Lawyers learn too late that chatbots aren't built to be accurate; how are judges and bars responding?
When a chatbot is asked to write briefs, it knows that it should include legal citations, but it hasn’t read the relevant caselaw to be accurate, according to Suresh Venkatasubramanian, a computer scientist. Photo illustration by Sara Wadford/ABA Journal.
At least two lawyers who apparently used artificial intelligence chatbots to write legal documents ended up losing their jobs after the output included phony case citations.
The Washington Post has a story on the lawyers and efforts to stave off more problems.
One lawyer, 29-year-old Zachariah Crabill, used ChatGPT to help him write a motion. He realized after filing the document with a Colorado court, however, that several of the case citations were fake.
Crabill apologized to the judge, but he was referred to attorney disciplinary authorities and fired from his Colorado Springs, Colorado, law firm. Now, he has a company and said he would still use AI in writing and research—but the tool has to be developed specifically for lawyers.
Another newly hired lawyer with the Dennis Block firm resigned after she apparently used AI to write a legal brief in an eviction case. An opposing attorney realized that the brief cited nonexistent caselaw, leading a judge in the case to impose a $999 penalty.
Suresh Venkatasubramanian, a computer scientist and director of the Center for Technology Responsibility at Brown University, told the Washington Post that he’s not surprised that AI chatbots are making up case citations.
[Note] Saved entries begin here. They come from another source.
(** The theorem at a row with two puzzles of the two its level requires. *)
Lemma completion_percentage_full_witness :
  (completion_percentage ready_row (PuzzleLevel.mk 1 2 true) = 100%Q
   ↔ 2 ≤ 2).
Proof.
  apply (completion_percentage_full ready_row (PuzzleLevel.mk 1 2 true));
    simpl; lia.
Defined.

(** Counting question cells never lowers the running total. *)
Lemma count_cells_ge cells total : total ≤ count_cells cells total.
Proof.
  revert total. induction cells as [|cell cells IH]; intros total; simpl.
  - lia.
  - destruct (py_eq cell (JStr "?")); [specialize (IH (total + 1))|
      specialize (IH total)]; lia.
Qed.

Lemma count_rows_ge rows total n :
  count_rows rows total = Ok n → total ≤ n.
Proof.
  revert total. induction rows as [|row rows IH]; intros total; simpl.
  - intros [= <-]. lia.
  - destruct (py_iter row) as [cells|]; [|done]. simpl.
    intros H%IH. pose proof (count_cells_ge cells total). lia.
Qed.

(** What a result that reports no error was computed from. *)
Lemma validate_shape_placement_Ok game placements r :
  validate_shape_placement game placements = Ok r →
  error r = None →
  ∃ items,
    placements = JObj items
    ∧ question_cell_count (grid_data game) = Ok (total_questions r)
    ∧ 0 ≤ total_questions r
    ∧ correct_count r = Z.of_nat
        (length (filter (λ i, item_correct (solution_data game) i = true)
                   items))
    ∧ incorrect_count r = Z.of_nat
        (length (filter (λ i, item_correct (solution_data game) i = false)
                   items))
    ∧ final_score r
      = Z.max 0 (correct_count r * points_per_correct game
                 - incorrect_count r * penalty_per_wrong game)
    ∧ accuracy r
      = round2 (if bool_decide (0 < total_questions r)%Z
                then inject_Z (correct_count r)
                     / inject_Z (total_questions r) * inject_Z 100
                else 0)%Q
    ∧ is_complete r
      = bool_decide (Z.of_nat (length items) = total_questions r)
    ∧ is_perfect r
      = bool_decide (incorrect_count r = 0)
        && bool_decide (Z.of_nat (length items) = total_questions r).
Proof.
  unfold validate_shape_placement, validate_try, question_cell_count.
  destruct (py_iter (grid_data game)) as [rows|]; simpl;
    [|by intros [= <-]].
  destruct (count_rows rows 0) as [total|] eqn:Hrows; simpl;
    [|by intros [= <-]].
  destruct placements as [| | | | |items]; simpl; try by intros [= <-].
  destruct (check_placements _ items _) as [t|] eqn:Ht; simpl;
    [|by intros [= <-]].
  intros [= <-] _. simpl.
  apply check_placements_tally in Ht as [-> ->]. simpl.
  apply count_rows_ge in Hrows.
  exists items. split_and!; done.
Qed.

(** X2.  When the validator reports no error on a game whose
    [points_per_correct] and [penalty_per_wrong] are not negative,
    [calculate_max_score] returns the number of question cells times
    [points_per_correct]; a result with no more correct placements than
    question cells scores at most that, and a perfect result scores exactly
    that. *)
Theorem final_score_within_max_score (game : ShapeGame) (placements : json)
    (r : ValidationResult) :
  validate_shape_placement game placements = Ok r →
  error r = None →
  0 ≤ points_per_correct game →
  0 ≤ penalty_per_wrong game →
  ∃ m, calculate_max_score game = Ok m
    ∧ m = total_questions r * points_per_correct game
    ∧ (correct_count r ≤ total_questions r → final_score r ≤ m)
    ∧ (is_perfect r = true → final_score r = m).
Proof.
  intros Hrun Herr Hp Hw.
  apply validate_shape_placement_Ok in Hrun
    as (items & -> & Hq & Ht & Hc & Hi & Hs & _ & _ & Hperf); [|done].
  exists (total_questions r * points_per_correct game).
  unfold calculate_max_score. rewrite Hq. simpl.
  split_and!; [done|done| |].
  - intros Hle. rewrite Hs. nia.
  - rewrite Hperf. intros [Hz Hlen]%andb_true_iff.
    apply bool_decide_eq_true in Hz, Hlen.
    pose proof (filter_partition_length
      (item_correct (solution_data game)) items) as Hsum.
    rewrite Hs. nia.
Qed.

(** The theorem at the Scenario A game with its one question cell
    answered correctly. *)
Lemma final_score_within_max_score_witness :
  ∃ r m, validate_shape_placement scenario_game (JObj [place "1,1" 3]) = Ok r
    ∧ calculate_max_score scenario_game = Ok m
    ∧ final_score r = m.
Proof.
  destruct (validate_shape_placement_total scenario_game
              (JObj [place "1,1" 3])) as [r Hr].
  destruct (final_score_within_max_score scenario_game
              (JObj [place "1,1" 3]) r Hr) as (m & Hm & _ & _ & Hperf).
  - revert Hr. vm_compute. by intros [= <-].
  - vm_compute. discriminate.
  - vm_compute. discriminate.
  - exists r, m. split; [exact Hr|]. split; [exact Hm|].
    apply Hperf. revert Hr. vm_compute. by intros [= <-].
Defined.

(** The attempt a successful save request leaves in the table. *)
Lemma api_save_shape_game_state_Success clock user game_id data db k s acc :
  let res := api_save_shape_game_state clock user game_id data db in
  let placements := default (JObj []) (rq_current_state data) in
  res.1 = Ok (Success k s acc) →
  ∃ g a0 n a,
    shape_games db !! game_id = Some g
    ∧ shape_games res.2 = shape_games db
    ∧ ShapeGameAttempt.shape_game a0 = game_id
    ∧ ShapeGameAttempt.user a0 = user
    ∧ py_len placements = Ok n
    ∧ shape_attempts res.2 !! k = Some a
    ∧ s = ShapeGameAttempt.score a
    ∧ acc = ShapeGameAttempt.accuracy a
    ∧ (if bool_decide (rq_status data = Some "completed")
       then ∃ v, validate_shape_placement g placements = Ok v
              ∧ a = finalize
                      (update_state a0 placements (default 0 (rq_score data))
                         n)
                      clock v
       else a = update_state a0 placements (default 0 (rq_score data)) n).
Proof.
  cbv zeta. unfold api_save_shape_game_state. unfold_M. simpl.
  unfold get_game_or_404.
  destruct (shape_games db !! game_id) as [g|] eqn:Hg; simpl; [|done].
  destruct (game_is_active g); simpl; [|done].
  assert ((∃ i created db1,
    attempt_get_or_create clock user game_id db = (Ok (i, created), db1)
    ∧ shape_games db1 = shape_games db
    ∧ ShapeGameAttempt.shape_game i.2 = game_id
    ∧ ShapeGameAttempt.user i.2 = user)
    ∨ ∃ e db1, attempt_get_or_create clock user game_id db = (Raise e, db1))
    as Hgoc.
  { destruct (attempt_get_or_create_cases clock user game_id db)
      as [(j & Hq & Hrun)|[[Hq Hrun]|[Hq Hrun]]].
    - apply objects_get_Ok in Hq as (_ & Hu & Hgm & _).
      left. by exists j, false, db.
    - left. eexists _, true, _. split; [exact Hrun|done].
    - right. by eexists _, _. }
  destruct Hgoc
    as [(i & created & db1 & Hrun & Hsg & Hgm & Hu)|(e & db2 & Hrun)];
    rewrite Hrun; simpl; [|done].
  destruct (py_len _) as [n|e] eqn:Hn; simpl; [|done].
  case_bool_decide as Hstatus; simpl.
  - destruct (validate_shape_placement_total g
                (default (JObj []) (rq_current_state data))) as [v Hv].
    rewrite Hv. simpl. intros [= <- <- <-].
    exists g, i.2, n. eexists.
    split_and!;
      [done|done|done|done|done|apply lookup_insert_eq|done|done|].
    by exists v.
  - intros [= <- <- <-]. exists g, i.2, n. eexists.
    split_and!;
      [done|done|done|done|done|apply lookup_insert_eq|done|done|done].
Qed.

(** The score and the signs of the counts of a validation result. *)
Lemma final_score_of_counts game placements v :
  validate_shape_placement game placements = Ok v →
  final_score v
  = Z.max 0 (correct_count v * points_per_correct game
             - incorrect_count v * penalty_per_wrong game)
  ∧ 0 ≤ correct_count v ∧ 0 ≤ incorrect_count v.
Proof.
  unfold validate_shape_placement.
  destruct (validate_try game placements) as [r|e] eqn:Hrun; intros [= <-].
  - apply validate_try_Ok in Hrun as (items & _ & _ & Hc & Hi & Hs).
    split_and!; [done|lia|lia].
  - done.
Qed.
“What’s surprising is that they ever produce anything remotely accurate,” he said.
The chatbots are designed to make conversation and to come up with plausible-sounding answers to questions, Venkatasubramanian said. When a chatbot is asked to write briefs, it knows that it should include legal citations, but it hasn’t read the relevant caselaw to be accurate.
Judges are responding in a variety of ways, the article reports. Some ban lawyers from using AI, while others are requiring disclosure.
Bar associations are also responding. The ABA announced the creation of the ABA Task Force on Law and Artificial Intelligence in August. Among the issues that it will explore are the risks of using AI, the use of AI to increase access to justice, and the role of AI in legal education.
The task force chair is lawyer and cybersecurity engineer Lucy Thomson. She told the Washington Post that the ABA hasn’t taken a formal position on whether AI should be banned from courtrooms, but the issue is being discussed.
“Many of them think it’s not necessary or appropriate for judges to ban the use of AI,” Thomson told the Washington Post, “because it’s just a tool, just like other legal research tools.”
The chair of a State Bar of Texas task force on AI, former Judge John G. Browning, said his group is considering options, such as requiring technology classes for lawyers or creating rules governing when AI-generated material can be used.